Exactly the lines starting at the line containing "cbn [differential_loop]. set" and ending at the line containing "rewrite check_equal_refl by" are to be written out from the listing below, both included.
⟨
Lemma exec_uncrossed : uncrossed l -> uncrossed l'.
Proof.
  intros Hu. destruct Hex as [l1 tr H1|l1 tr rest H1 Hr Hl|l1 tr rest H1 Hr Hl];
    pose proof (uncrossed_keys _ _ (spec_match_keys _ _ _ _ _ _ _ _ H1) Hu) as Hu1; [done| |done].
  assert (Hlim : spec_limit cfg c = c_price c) by (unfold spec_limit; by rewrite Hl).
  assert (Hno : forall x, x ∈ l1 -> ro_side x = opposite (c_side c) ->
    price_crosses (c_side c) (c_price c) (ro_price x) = false).
  { intros x Hx Hs. pose proof (exec_no_crossing _ _ _ x H1 Hr Hx) as Hc.
    rewrite Hlim in Hc. unfold crossing in Hc. by rewrite bool_decide_eq_true_2 in Hc. }
  unfold price_crosses in Hno.
  intros x y [Hx|Hx%list_elem_of_singleton]%elem_of_app
    [Hy|Hy%list_elem_of_singleton]%elem_of_app Hsx Hsy; subst; cbn in *.
  - by apply Hu1.
  - rewrite Hsy in Hno. specialize (Hno x Hx Hsx). lia.
  - rewrite Hsx in Hno. specialize (Hno y Hy Hsy). lia.
  - congruence.
Qed.

Lemma exec_length : Z.of_nat (length l) <= maximum_orders cfg ->
  Z.of_nat (length l') <= maximum_orders cfg.
Proof.
  intros Hlen. destruct Hex as [l1 tr H1|l1 tr rest H1 Hr Hl|l1 tr rest H1 Hr Hl];
    destruct (exec_outcome _ _ _ H1) as [Hm Hrest]; pose proof (m_length _ _ _ _ _ _ _ Hm);
    [lia| |lia].
  rewrite length_app. cbn. pose proof (m_rest _ _ _ _ _ _ _ Hm).
  pose proof (ad_room _ _ _ Had Hl). lia.
Qed.

Lemma exec_bound q : quantity_bound q l -> c_quantity c <= q -> quantity_bound q l'.
Proof.
  intros Hq Hc. destruct Hex as [l1 tr H1|l1 tr rest H1 Hr Hl|l1 tr rest H1 Hr Hl];
    pose proof (spec_match_bound q _ _ _ _ _ _ _ _ _ Hwf H1 Hq) as Hb; [done| |done].
  destruct (exec_outcome _ _ _ H1) as [Hm Hrest].
  intros x [Hx|Hx%list_elem_of_singleton]%elem_of_app; [by apply Hb|]. subst. cbn. lia.
Qed.
Lemma vlook_take {A} (a : list A) (k : nat) j : j < Z.of_nat k -> (take k a).[j] = a.[j].
Proof.
  intros Hj. unfold vlook, in_range. rewrite length_take.
  destruct (Z.leb_spec 0 j); [|done]. cbn [andb].
  destruct (Z.ltb_spec j (Z.of_nat (length a))), (Z.ltb_spec j (Z.of_nat (k `min` length a)));
    try lia; [|done]. apply lookup_take_lt. lia.
Qed.

Lemma get_take m (k : nat) a o : o + Z.of_nat m <= Z.of_nat k -> get m 0 (take k a) o 0 = get m 0 a o 0.
Proof. intros. apply get_ext. intros i Hi. apply vlook_take. lia. Qed.

(** A strict prefix of a frame asks for more data. *)
Lemma decode_request_prefix d r (k : nat) : decode_request d = Ok r -> qd_status r = DecodeOk ->
  Z.of_nat k < qd_bytes_consumed r -> decode_request (take k d) = Ok (decode_failure NeedMoreData).
Proof.
  unfold decode_request. intros (h & Hh & H1)%bind_Ok_inv Hr Hk.
  destruct h as [status|h]; [injection H1 as <-; by cbn in Hr, Hk; lia|].
  destruct (validate_header_inv d h Hh) as (Hb & Hsz & Hm & Hv & Hl).
  assert (Hc : qd_bytes_consumed r = h_length h).
  { destruct (match h_type h with NewOrder => Some New | CancelOrder => Some Cancel
      | ReplaceOrder => Some Replace | _ => None end) as [type|]; [|by injection H1 as <-].
    destruct (_ || _); [by injection H1 as <-|]. apply bind_Ok_inv in H1 as (p & _ & H1).
    destruct p as [c|]; [|by injection H1 as <-].
    destruct (c_order_id c =? 0); by injection H1 as <-. }
  assert (Hlen : vsize (take k d) = Z.of_nat k).
  { unfold vsize in *. rewrite length_take. lia. }
  assert (validate_header (take k d) = Ok (inl NeedMoreData)) as ->; [|done].
  unfold validate_header. rewrite Hlen. destruct (Z.ltb_spec (Z.of_nat k) header_size); [done|].
  unfold header_size, maximum_frame_size, get_u32, get_u16, vget in *.
  rewrite !get_take, !vlook_take by lia.
  rewrite Hm. cbn [mbind result_bind]. rewrite Z.eqb_refl. cbn [negb].
  destruct (d.[4]); [|done]. injection Hv as ->. cbn [mbind result_bind]. rewrite Z.eqb_refl. cbn [negb].
  rewrite Hl. cbn [mbind result_bind].
  rewrite (proj2 (Z.ltb_ge (h_length h) 24)), (proj2 (Z.ltb_ge 80 (h_length h))) by lia. cbn [orb].
  by rewrite (proj2 (Z.ltb_lt (Z.of_nat k) (h_length h))) by lia.
Qed.

(** ** Totality on arbitrary bytes *)

Section Total.
Context {d : list Z} (Hd : bytes_ok d).

Lemma vget_byte j : 0 <= j < vsize d -> exists v, vget d j = Ok v /\ is_u8 v.
Proof.
  intros Hj. destruct (vlook_lt_is_Some d j Hj) as [v Hv]. exists v.
  split; [by apply vget_ok|]. apply vlook_elem_of in Hv. unfold bytes_ok in Hd.
  rewrite Forall_forall in Hd. by apply Hd.
Qed.

Lemma get_u16_total o : 0 <= o -> o + 2 <= vsize d -> exists v, get_u16 d o = Ok v /\ 0 <= v <= u16_max.
Proof.
  intros Ho Hs. destruct (get_total 2 0 d o 0 Hd) as (v & Hv & Hr); [lia..|].
  exists v. split; [done|]. cbn in Hr. intlia.
Qed.
Lemma get_u32_total o : 0 <= o -> o + 4 <= vsize d -> exists v, get_u32 d o = Ok v /\ is_u32 v.
Proof.
  intros Ho Hs. destruct (get_total 4 0 d o 0 Hd) as (v & Hv & Hr); [lia..|].
  exists v. split; [done|]. cbn in Hr. intlia.
Qed.
Lemma get_u64_total o : 0 <= o -> o + 8 <= vsize d -> exists v, get_u64 d o = Ok v /\ is_u64 v.
Proof.
  intros Ho Hs. destruct (get_total 8 0 d o 0 Hd) as (v & Hv & Hr); [lia..|].
  exists v. split; [done|]. cbn in Hr. intlia.
Qed.

(** [read lem as v] runs one load. *)
Tactic Notation "read" constr(lem) "as" ident(v) := let E := fresh "E" in
  edestruct lem as (v & E & ?); [..|rewrite E; cbn [mbind result_bind]]; [unfold header_size in *; lia..|].

Lemma validate_header_total : exists r, validate_header d = Ok r /\
  match r with
  | inl status => status <> DecodeOk
  | inr h => header_size <= h_length h <= vsize d /\ is_u32 (h_session h) /\ is_u64 (h_sequence h)
  end.
Proof.
  unfold validate_header. destruct (Z.ltb_spec (vsize d) header_size) as [|Hs]; [by eexists|].
  unfold header_size, maximum_frame_size in *.
  read (get_u32_total 0) as m. case_match; [by eexists|].
  read (vget_byte 4) as v. case_match; [by eexists|].
  read (get_u16_total 6) as len. destruct (Z.ltb_spec len 24), (Z.ltb_spec 80 len); try by eexists.
  cbn [orb]. destruct (Z.ltb_spec (vsize d) len); [by eexists|].
  read (vget_byte 5) as t. read (get_u32_total 8) as s. read (get_u64_total 16) as q.
  eexists. split; [done|]. cbn. split_and!; auto; lia.
Qed.

Lemma decode_payload_total type : request_frame_size type <= vsize d ->
  exists p, decode_payload d type = Ok p /\
    match p with Some c => command_ok c /\ c_type c = type | None => True end.
Proof.
  intros Hs. unfold decode_payload. destruct type; cbn [request_frame_size] in Hs.
  - read (vget_byte (header_size + 0)) as s. read (vget_byte (header_size + 1)) as t.
    destruct (negb (valid_side s) || negb (valid_order_type t)); [by eexists|].
    read (get_u64_total (header_size + 4)) as id. read (get_u64_total (header_size + 12)) as p.
    read (get_u64_total (header_size + 20)) as q. eexists. split; [done|].
    destruct (side_of_u8 s), (order_type_of_u8 t); try done. cbn. split; [|done].
    constructor; cbn; auto; try apply i64_range; intlia.
  - read (get_u64_total header_size) as id. eexists. split; [done|].
    split; [|done]. constructor; cbn; auto; intlia.
  - read (get_u64_total header_size) as id. read (get_u64_total (header_size + 8)) as p.
    read (get_u64_total (header_size + 16)) as q. eexists. split; [done|].
    split; [|done]. constructor; cbn; auto; try apply i64_range; intlia.
Qed.

Lemma decode_request_total : exists r, decode_request d = Ok r /\
  (qd_status r = DecodeOk -> request_ok (qd_request r) /\
     qd_bytes_consumed r = request_frame_size (c_type (rq_command (qd_request r))) /\
     0 < qd_bytes_consumed r <= vsize d) /\
  (qd_status r <> DecodeOk -> r = decode_failure (qd_status r)).
Proof.
  unfold decode_request. destruct validate_header_total as (h & -> & Hh). cbn [mbind result_bind].
  destruct h as [status|h]; [by eexists|]. destruct Hh as (Hl & Hs & Hq).
  destruct (match h_type h with NewOrder => Some New | CancelOrder => Some Cancel
    | ReplaceOrder => Some Replace | _ => None end) as [type|]; [|by eexists].
  destruct (Z.eqb_spec (h_length h) (request_frame_size type)) as [E|]; [|by eexists].
  destruct (Z.eqb_spec (h_session h) 0); [by eexists|].
  destruct (Z.eqb_spec (h_sequence h) 0); [by eexists|]. cbn [negb orb].
  destruct (decode_payload_total type) as (p & -> & Hp); [lia|]. cbn [mbind result_bind].
  destruct p as [c|]; [|by eexists]. destruct Hp as [Hc Ht].
  destruct (Z.eqb_spec (c_order_id c) 0); [by eexists|].
  eexists. split; [done|]. cbn. split; [|done]. intros _. rewrite Ht.
  destruct (frame_size_bounds type) as [Hb _]. unfold header_size in *. split_and!; auto; try lia.
  by constructor.
Qed.

Lemma decode_response_total : exists r, decode_response d = Ok r /\
  (sd_status r = DecodeOk -> response_ok (sd_response r) /\ sd_bytes_consumed r = response_frame_size /\
     response_frame_size <= vsize d) /\
  (sd_status r <> DecodeOk -> r = response_failure (sd_status r)).
Proof.
  unfold decode_response. destruct validate_header_total as (h & -> & Hh). cbn [mbind result_bind].
  destruct h as [status|h]; [by eexists|]. destruct Hh as (Hl & Hs & Hq).
  destruct (negb (bool_decide _)); [by eexists|].
  destruct (Z.eqb_spec (h_length h) response_frame_size) as [E|]; [|by eexists].
  destruct (Z.eqb_spec (h_session h) 0); [by eexists|].
  destruct (Z.eqb_spec (h_sequence h) 0); [by eexists|]. cbn [negb orb].
  unfold response_frame_size in *.
  read (vget_byte (header_size + 0)) as et. read (vget_byte (header_size + 1)) as s.
  read (vget_byte (header_size + 2)) as rs.
  destruct (_ || _ || _); [by eexists|].
  read (get_u64_total (header_size + 4)) as id. read (get_u64_total (header_size + 12)) as cid.
  read (get_u64_total (header_size + 20)) as p. read (get_u64_total (header_size + 28)) as q.
  read (get_u64_total (header_size + 36)) as sq.
  destruct (event_type_of_u8 et), (side_of_u8 s), (reason_of_u8 rs); try by eexists.
  eexists. split; [done|]. cbn. split; [|done]. intros _. split_and!; auto; [|lia].
  constructor; cbn; auto. constructor; cbn; auto; try apply i64_range.
Qed.
End Total.
Lemma differential_loop_ok iterations sequence random b sb n :
  tracked test_config 20 test_ids n b sb -> n + Z.of_nat iterations <= u64_max ->
  differential_loop iterations sequence random b (reference_of sb) = Ok ().
Proof.
  revert sequence random b sb n. induction iterations as [|it IH]; intros sequence random b sb n Ht Hn; [done|].
  cbn [differential_loop]. set (v := next_random random).
  destruct (random_command_bounds sequence v) as [Hq Hid].
  destruct (tracked_step test_config 20 test_ids test_config_ok ltac:(lia) ltac:(vm_compute; discriminate)
    ltac:(vm_compute; discriminate) n b sb (random_command sequence v) [] [] Ht ltac:(lia) Hq Hid)
    as (b' & sb' & ev & Hp & Hr & Ht').
  rewrite Hp. cbn [mbind result_bind]. rewrite Hr. cbn [mbind result_bind app].
  rewrite check_equal_refl by apply equal_event_refl. cbn [mbind result_bind].
  assert ((if sequence mod 100 =? 0
    then actual_orders ← resting_orders b';
         check_equal same_order (merge_sort by_id actual_orders) (merge_sort by_id (ref_orders (reference_of sb')))
    else Ok ()) = Ok ()) as ->.
  { destruct (sequence mod 100 =? 0); [|done].
    destruct (tracked_orders _ _ _ _ _ _ Ht') as (os & Ho & Hperm). rewrite Ho. cbn [mbind result_bind].
    assert (Hnd : NoDup (ro_id <$> os)).
    { rewrite Hperm, ref_orders_id. destruct (tr_models _ _ _ _ _ _ Ht') as (_ & Hi & _). apply (si_wf _ Hi). }
    rewrite (sorted_by_id _ _ Hnd Hperm). apply check_equal_refl, same_order_refl. }
  cbn [mbind result_bind]. eapply IH; [exact Ht'|lia].
Qed.

Lemma fuzz_bytes_ok length index random bytes : bytes_ok bytes -> 0 <= index ->
  index + Z.of_nat length <= vsize bytes ->
  exists bytes' random', fuzz_bytes length index random bytes = Ok (bytes', random') /\
    bytes_ok bytes' /\ vsize bytes' = vsize bytes.
Proof.
  revert index random bytes. induction length as [|k IH]; intros index random bytes Hb Hi Hlen.
  { by exists bytes, random. }
  cbn [fuzz_bytes]. rewrite vset_ok by lia. cbn [mbind result_bind].
  destruct (IH (index + 1) (next_random random) bytes.[index := Z.land (next_random random) 255])
    as (b' & r' & E & Hb' & Hs); [|lia|rewrite vsize_vupd; lia|].
  - unfold vupd. case_match; [|done]. apply Forall_insert; [done|].
    change 255 with (Z.ones 8). rewrite Z.land_ones by lia.
    pose proof (Z.mod_pos_bound (next_random random) (2 ^ 8)). intlia.
  - exists b', r'. by rewrite E, Hs, vsize_vupd.
Qed.

Lemma fuzz_loop_ok iterations random bytes : bytes_ok bytes -> fuzz_loop iterations random bytes = Ok ().
Proof.
  revert random bytes. induction iterations as [|it IH]; intros random bytes Hb; [done|].
  cbn [fuzz_loop]. set (r := next_random random). set (len := r mod (vsize bytes + 1)).
  assert (Hlen : 0 <= len < vsize bytes + 1) by (apply Z.mod_pos_bound; unfold vsize; lia).
  destruct (fuzz_bytes_ok (Z.to_nat len) 0 r bytes Hb ltac:(lia) ltac:(lia)) as (b' & r' & E & Hb' & Hs).
  rewrite E. cbn [mbind result_bind].
  assert (Hsz : vsize (take (Z.to_nat len) b') = len).
  { unfold vsize in *. rewrite length_take. lia. }
  assert (Hin : bytes_ok (take (Z.to_nat len) b')) by (by apply Forall_take).
  destruct (decode_request_total Hin) as (q & Hq & Hok & Hbad). rewrite Hq. cbn [mbind result_bind].
  destruct (decode_response_total Hin) as (p & Hp & Pok & Pbad). rewrite Hp. cbn [mbind result_bind].
  assert (Hqc : qd_bytes_consumed q <= len).
  { destruct (decide (qd_status q = DecodeOk)) as [Ed|Ed]; [destruct (Hok Ed) as (_ & _ & ?); lia|].
    rewrite (Hbad Ed). cbn. lia. }
  assert (Hpc : sd_bytes_consumed p <= len).
  { destruct (decide (sd_status p = DecodeOk)) as [Ed|Ed]; [destruct (Pok Ed) as (_ & -> & ?); lia|].
    rewrite (Pbad Ed). cbn. lia. }
  rewrite (proj2 (Z.leb_le _ _) Hqc), (proj2 (Z.leb_le _ _) Hpc). cbn [rassert mbind result_bind]. by apply IH.
Qed.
⟩
» Exercise solution:
  cbn [differential_loop]. set (v := next_random random).
  destruct (random_command_bounds sequence v) as [Hq Hid].
  destruct (tracked_step test_config 20 test_ids test_config_ok ltac:(lia) ltac:(vm_compute; discriminate)
    ltac:(vm_compute; discriminate) n b sb (random_command sequence v) [] [] Ht ltac:(lia) Hq Hid)
    as (b' & sb' & ev & Hp & Hr & Ht').
  rewrite Hp. cbn [mbind result_bind]. rewrite Hr. cbn [mbind result_bind app].
  rewrite check_equal_refl by apply equal_event_refl. cbn [mbind result_bind].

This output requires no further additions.